(ENTRIES SUPPLIED)
Lemma concurrent_keeps_window_limit_witness :
  granted AlgorithmSlidingWindow (counter_of "/login") (fun t => windows 100 1 (t / 1000 / 10))
    (checked_answers (run_config server) (trace "/login")) = 1 /\
  granted AlgorithmSlidingWindow (counter_of "/login") (fun t => windows 100 1 (t / 1000 / 10))
    (checked_answers (run_config server) (trace "/login")) <= (1 + 1) * 10.
Proof.
  split; [by vm_compute|]. assert (HP : window_params 10 10) by (split; lia).
  refine (concurrent_keeps_window_limit answering (fun _ => "") tt server 4 (counter_of "/login") 10 10 5000 _ _ 100 1
            LimiterRun.Demo.redis7_hides_expired boot_server s0_empty ltac:(done) HP ltac:(lia) ltac:(lia)
            (trace_steps "/login" (skew_request (counter_of "/login") 10 10 5000) _ _ _)); [by vm_compute..|].
  intros s Hs. rewrite s0_clock in Hs. split; (split; [by vm_compute|]); intros _; rewrite Hs; vm_compute;
    repeat split; discriminate.
Defined.

Lemma concurrent_keeps_bucket_rate_witness :
  granted AlgorithmTokenBucket (counter_of "/api") (fun _ => true)
    (checked_answers (run_config server) (trace "/api")) = 2 /\
  1000 * one * granted AlgorithmTokenBucket (counter_of "/api") (fun _ => true)
      (checked_answers (run_config server) (trace "/api"))
    < 1000 * one * (2 + 1) + sval (of_Z 1) * forward (clocks AlgorithmTokenBucket (counter_of "/api") (ran (trace "/api"))).
Proof.
  split; [by vm_compute|].
  refine (concurrent_keeps_bucket_rate answering (fun _ => "") tt server 4 (counter_of "/api") 2 (of_Z 1) _ _
            LimiterRun.Demo.redis7_hides_expired boot_server s0_empty ltac:(done) sample_bucket
            (trace_steps "/api" (bucket_request (counter_of "/api") 2 (of_Z 1)) _ _ _) _); [by vm_compute..| |by vm_compute].
  intros s Hs. rewrite s0_clock in Hs. split; (split; [by vm_compute|]); intros _; rewrite Hs; vm_compute;
    repeat split; discriminate.
Defined.

(** A signal finds a check in flight, whose command then fails. *)
Definition caught : service := {| sv_redis := s0; sv_flights := [ahead "/login"]; sv_phase := Draining |}.
Definition failed : flight :=
  decided (sent (fails "timeout") (question_at (ahead "/login")))
    (fst (serve limiter (sent (fails "timeout") (question_at (ahead "/login"))) s0)) (ahead "/login").
Definition farewell : list event :=
  [Ran (sent (fails "timeout") (question_at (ahead "/login")))
     (fst (serve limiter (sent (fails "timeout") (question_at (ahead "/login"))) s0)); Answered failed; Drained].

Lemma graceful_shutdown_witness :
  answered (response_of cfg failed) = 503 /\
  (length farewell <= load cfg caught)%nat /\
  ((0 = 0 /\ map fl_request (answered_flights farewell) ≡ₚ map fl_request (sv_flights caught)) \/
   (0 = 1 /\ TimedOut ∈ farewell)).
Proof.
  split; [by vm_compute|].
  set (s1 := snd (serve limiter (sent (fails "timeout") (question_at (ahead "/login"))) s0)).
  refine (graceful_shutdown limiter cfg 4 caught farewell {| sv_redis := s1; sv_flights := []; sv_phase := Exited 0 |} eq_refl _).
  change farewell with (((([] ++ [Ran (sent (fails "timeout") (question_at (ahead "/login")))
     (fst (serve limiter (sent (fails "timeout") (question_at (ahead "/login"))) s0))]) ++ [Answered failed]) ++ [Drained])).
  apply steps_more with {| sv_redis := s1; sv_flights := []; sv_phase := Draining |}; [|apply step_drained].
  apply steps_more with {| sv_redis := s1; sv_flights := [failed]; sv_phase := Draining |}.
  2:{ apply (step_answer limiter cfg 4 _ s1 [] failed []); [done|]. unfold ready. by destruct (fl_question cfg failed). }
  apply steps_more with caught; [apply steps_none|].
  apply (step_give_up limiter cfg 4 _ s0 s1 [] (ahead "/login") [] Draining); [done| |done|done|apply surjective_pairing].
  assert (Hq : bool_decide (is_Some (fl_question cfg (ahead "/login"))) = true) by (by vm_compute).
  unfold question_at. by destruct (fl_question cfg (ahead "/login")).
Defined.

End Demo.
(End ENTRIES SUPPLIED)
- WHAT YOU SHOULD DO
Reproduce each record exactly as written above.

- SOLUTION FOR THIS EXERCISE
Lemma concurrent_keeps_window_limit_witness :
  granted AlgorithmSlidingWindow (counter_of "/login") (fun t => windows 100 1 (t / 1000 / 10))
    (checked_answers (run_config server) (trace "/login")) = 1 /\
  granted AlgorithmSlidingWindow (counter_of "/login") (fun t => windows 100 1 (t / 1000 / 10))
    (checked_answers (run_config server) (trace "/login")) <= (1 + 1) * 10.
Proof.
  split; [by vm_compute|]. assert (HP : window_params 10 10) by (split; lia).
  refine (concurrent_keeps_window_limit answering (fun _ => "") tt server 4 (counter_of "/login") 10 10 5000 _ _ 100 1
            LimiterRun.Demo.redis7_hides_expired boot_server s0_empty ltac:(done) HP ltac:(lia) ltac:(lia)
            (trace_steps "/login" (skew_request (counter_of "/login") 10 10 5000) _ _ _)); [by vm_compute..|].
  intros s Hs. rewrite s0_clock in Hs. split; (split; [by vm_compute|]); intros _; rewrite Hs; vm_compute;
    repeat split; discriminate.
Defined.

Lemma concurrent_keeps_bucket_rate_witness :
  granted AlgorithmTokenBucket (counter_of "/api") (fun _ => true)
    (checked_answers (run_config server) (trace "/api")) = 2 /\
  1000 * one * granted AlgorithmTokenBucket (counter_of "/api") (fun _ => true)
      (checked_answers (run_config server) (trace "/api"))
    < 1000 * one * (2 + 1) + sval (of_Z 1) * forward (clocks AlgorithmTokenBucket (counter_of "/api") (ran (trace "/api"))).
Proof.
  split; [by vm_compute|].
  refine (concurrent_keeps_bucket_rate answering (fun _ => "") tt server 4 (counter_of "/api") 2 (of_Z 1) _ _
            LimiterRun.Demo.redis7_hides_expired boot_server s0_empty ltac:(done) sample_bucket
            (trace_steps "/api" (bucket_request (counter_of "/api") 2 (of_Z 1)) _ _ _) _); [by vm_compute..| |by vm_compute].
  intros s Hs. rewrite s0_clock in Hs. split; (split; [by vm_compute|]); intros _; rewrite Hs; vm_compute;
    repeat split; discriminate.
Defined.

(** A signal finds a check in flight, whose command then fails. *)
Definition caught : service := {| sv_redis := s0; sv_flights := [ahead "/login"]; sv_phase := Draining |}.
Definition failed : flight :=
  decided (sent (fails "timeout") (question_at (ahead "/login")))
    (fst (serve limiter (sent (fails "timeout") (question_at (ahead "/login"))) s0)) (ahead "/login").
Definition farewell : list event :=
  [Ran (sent (fails "timeout") (question_at (ahead "/login")))
     (fst (serve limiter (sent (fails "timeout") (question_at (ahead "/login"))) s0)); Answered failed; Drained].

Lemma graceful_shutdown_witness :
  answered (response_of cfg failed) = 503 /\
  (length farewell <= load cfg caught)%nat /\
  ((0 = 0 /\ map fl_request (answered_flights farewell) ≡ₚ map fl_request (sv_flights caught)) \/
   (0 = 1 /\ TimedOut ∈ farewell)).
Proof.
  split; [by vm_compute|].
  set (s1 := snd (serve limiter (sent (fails "timeout") (question_at (ahead "/login"))) s0)).
  refine (graceful_shutdown limiter cfg 4 caught farewell {| sv_redis := s1; sv_flights := []; sv_phase := Exited 0 |} eq_refl _).
  change farewell with (((([] ++ [Ran (sent (fails "timeout") (question_at (ahead "/login")))
     (fst (serve limiter (sent (fails "timeout") (question_at (ahead "/login"))) s0))]) ++ [Answered failed]) ++ [Drained])).
  apply steps_more with {| sv_redis := s1; sv_flights := []; sv_phase := Draining |}; [|apply step_drained].
  apply steps_more with {| sv_redis := s1; sv_flights := [failed]; sv_phase := Draining |}.
  2:{ apply (step_answer limiter cfg 4 _ s1 [] failed []); [done|]. unfold ready. by destruct (fl_question cfg failed). }
  apply steps_more with caught; [apply steps_none|].
  apply (step_give_up limiter cfg 4 _ s0 s1 [] (ahead "/login") [] Draining); [done| |done|done|apply surjective_pairing].
  assert (Hq : bool_decide (is_Some (fl_question cfg (ahead "/login"))) = true) by (by vm_compute).
  unfold question_at. by destruct (fl_question cfg (ahead "/login")).
Defined.

End Demo.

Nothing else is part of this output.